◆ Problem to work on: Keep to one stretch of the data below, the lines from the one with "(** Go past" up to and including the one with "(** * Lists by index *)", and return that stretch exactly.

◆ Data supplied:
>>>>
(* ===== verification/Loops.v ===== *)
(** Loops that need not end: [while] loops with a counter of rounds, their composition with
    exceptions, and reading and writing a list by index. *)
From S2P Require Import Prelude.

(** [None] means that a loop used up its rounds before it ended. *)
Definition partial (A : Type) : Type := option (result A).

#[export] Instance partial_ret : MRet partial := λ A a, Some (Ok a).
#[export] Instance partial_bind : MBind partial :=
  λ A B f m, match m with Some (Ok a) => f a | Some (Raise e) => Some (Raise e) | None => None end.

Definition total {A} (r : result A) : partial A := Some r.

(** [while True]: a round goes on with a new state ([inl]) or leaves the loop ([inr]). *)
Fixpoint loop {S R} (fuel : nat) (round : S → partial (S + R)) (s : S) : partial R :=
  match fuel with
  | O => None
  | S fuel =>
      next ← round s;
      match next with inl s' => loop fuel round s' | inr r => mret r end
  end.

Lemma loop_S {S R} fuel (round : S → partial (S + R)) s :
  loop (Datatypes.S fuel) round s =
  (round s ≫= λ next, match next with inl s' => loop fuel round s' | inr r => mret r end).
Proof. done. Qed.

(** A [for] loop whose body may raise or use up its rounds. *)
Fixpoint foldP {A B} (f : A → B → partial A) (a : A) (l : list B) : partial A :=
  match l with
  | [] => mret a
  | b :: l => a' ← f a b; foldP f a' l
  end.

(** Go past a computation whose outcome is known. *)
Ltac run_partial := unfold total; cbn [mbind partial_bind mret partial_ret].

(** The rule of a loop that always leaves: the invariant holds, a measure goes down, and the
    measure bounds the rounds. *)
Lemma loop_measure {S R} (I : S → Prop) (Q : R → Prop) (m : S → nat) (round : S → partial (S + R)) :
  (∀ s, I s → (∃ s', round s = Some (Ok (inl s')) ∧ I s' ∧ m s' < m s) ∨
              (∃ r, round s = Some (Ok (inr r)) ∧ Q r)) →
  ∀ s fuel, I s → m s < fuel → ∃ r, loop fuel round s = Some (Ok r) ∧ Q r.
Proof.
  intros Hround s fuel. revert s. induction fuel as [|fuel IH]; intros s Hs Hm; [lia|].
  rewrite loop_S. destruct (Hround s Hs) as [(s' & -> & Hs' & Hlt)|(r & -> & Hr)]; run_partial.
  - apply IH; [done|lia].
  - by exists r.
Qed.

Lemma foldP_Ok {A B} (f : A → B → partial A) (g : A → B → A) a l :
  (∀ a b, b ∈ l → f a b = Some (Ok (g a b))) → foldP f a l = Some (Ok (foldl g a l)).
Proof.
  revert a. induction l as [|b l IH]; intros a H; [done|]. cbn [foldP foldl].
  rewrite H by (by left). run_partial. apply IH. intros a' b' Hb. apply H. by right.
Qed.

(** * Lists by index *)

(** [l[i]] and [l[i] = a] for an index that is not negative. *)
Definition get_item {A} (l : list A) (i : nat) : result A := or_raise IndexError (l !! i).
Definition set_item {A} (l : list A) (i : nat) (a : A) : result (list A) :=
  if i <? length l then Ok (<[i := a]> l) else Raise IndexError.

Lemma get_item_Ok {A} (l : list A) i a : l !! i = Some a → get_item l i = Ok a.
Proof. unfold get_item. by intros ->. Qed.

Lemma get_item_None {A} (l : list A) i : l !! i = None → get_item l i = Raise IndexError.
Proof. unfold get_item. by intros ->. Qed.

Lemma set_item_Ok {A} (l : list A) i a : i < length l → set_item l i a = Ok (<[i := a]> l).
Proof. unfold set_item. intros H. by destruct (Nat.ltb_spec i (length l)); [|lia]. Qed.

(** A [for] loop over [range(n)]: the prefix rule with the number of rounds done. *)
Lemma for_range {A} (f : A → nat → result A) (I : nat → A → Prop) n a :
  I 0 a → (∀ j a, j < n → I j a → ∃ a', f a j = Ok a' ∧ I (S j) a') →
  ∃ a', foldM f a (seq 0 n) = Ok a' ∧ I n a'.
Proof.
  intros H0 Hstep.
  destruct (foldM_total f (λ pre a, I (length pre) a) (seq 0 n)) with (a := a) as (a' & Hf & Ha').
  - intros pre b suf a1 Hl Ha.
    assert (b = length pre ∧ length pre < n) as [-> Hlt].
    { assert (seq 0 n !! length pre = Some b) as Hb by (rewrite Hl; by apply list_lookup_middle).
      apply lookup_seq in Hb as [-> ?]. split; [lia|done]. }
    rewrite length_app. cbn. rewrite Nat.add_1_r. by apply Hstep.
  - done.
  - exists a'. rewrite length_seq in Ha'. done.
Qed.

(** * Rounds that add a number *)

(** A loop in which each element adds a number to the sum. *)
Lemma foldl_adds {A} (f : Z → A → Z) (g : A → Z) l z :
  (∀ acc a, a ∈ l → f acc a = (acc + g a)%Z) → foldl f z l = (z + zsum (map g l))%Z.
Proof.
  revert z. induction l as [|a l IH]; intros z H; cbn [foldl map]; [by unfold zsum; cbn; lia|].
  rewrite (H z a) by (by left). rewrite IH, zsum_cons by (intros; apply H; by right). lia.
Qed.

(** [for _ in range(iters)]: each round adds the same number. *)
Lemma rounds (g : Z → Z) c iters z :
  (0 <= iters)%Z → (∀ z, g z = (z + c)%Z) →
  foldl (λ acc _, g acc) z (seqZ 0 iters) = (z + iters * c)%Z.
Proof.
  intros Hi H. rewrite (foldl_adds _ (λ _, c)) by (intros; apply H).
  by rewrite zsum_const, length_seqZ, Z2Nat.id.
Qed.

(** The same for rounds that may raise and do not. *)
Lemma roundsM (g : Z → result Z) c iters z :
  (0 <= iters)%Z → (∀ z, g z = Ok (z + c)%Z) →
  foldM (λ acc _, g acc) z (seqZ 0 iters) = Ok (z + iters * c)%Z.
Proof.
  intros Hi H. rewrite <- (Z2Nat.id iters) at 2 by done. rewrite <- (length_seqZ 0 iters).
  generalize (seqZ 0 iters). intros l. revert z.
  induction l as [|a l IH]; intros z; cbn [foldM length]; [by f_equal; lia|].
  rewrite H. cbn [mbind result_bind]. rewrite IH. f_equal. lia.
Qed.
<<<<
◆ Problem solution:
(** Go past a computation whose outcome is known. *)
Ltac run_partial := unfold total; cbn [mbind partial_bind mret partial_ret].

(** The rule of a loop that always leaves: the invariant holds, a measure goes down, and the
    measure bounds the rounds. *)
Lemma loop_measure {S R} (I : S → Prop) (Q : R → Prop) (m : S → nat) (round : S → partial (S + R)) :
  (∀ s, I s → (∃ s', round s = Some (Ok (inl s')) ∧ I s' ∧ m s' < m s) ∨
              (∃ r, round s = Some (Ok (inr r)) ∧ Q r)) →
  ∀ s fuel, I s → m s < fuel → ∃ r, loop fuel round s = Some (Ok r) ∧ Q r.
Proof.
  intros Hround s fuel. revert s. induction fuel as [|fuel IH]; intros s Hs Hm; [lia|].
  rewrite loop_S. destruct (Hround s Hs) as [(s' & -> & Hs' & Hlt)|(r & -> & Hr)]; run_partial.
  - apply IH; [done|lia].
  - by exists r.
Qed.

Lemma foldP_Ok {A B} (f : A → B → partial A) (g : A → B → A) a l :
  (∀ a b, b ∈ l → f a b = Some (Ok (g a b))) → foldP f a l = Some (Ok (foldl g a l)).
Proof.
  revert a. induction l as [|b l IH]; intros a H; [done|]. cbn [foldP foldl].
  rewrite H by (by left). run_partial. apply IH. intros a' b' Hb. apply H. by right.
Qed.

(** * Lists by index *)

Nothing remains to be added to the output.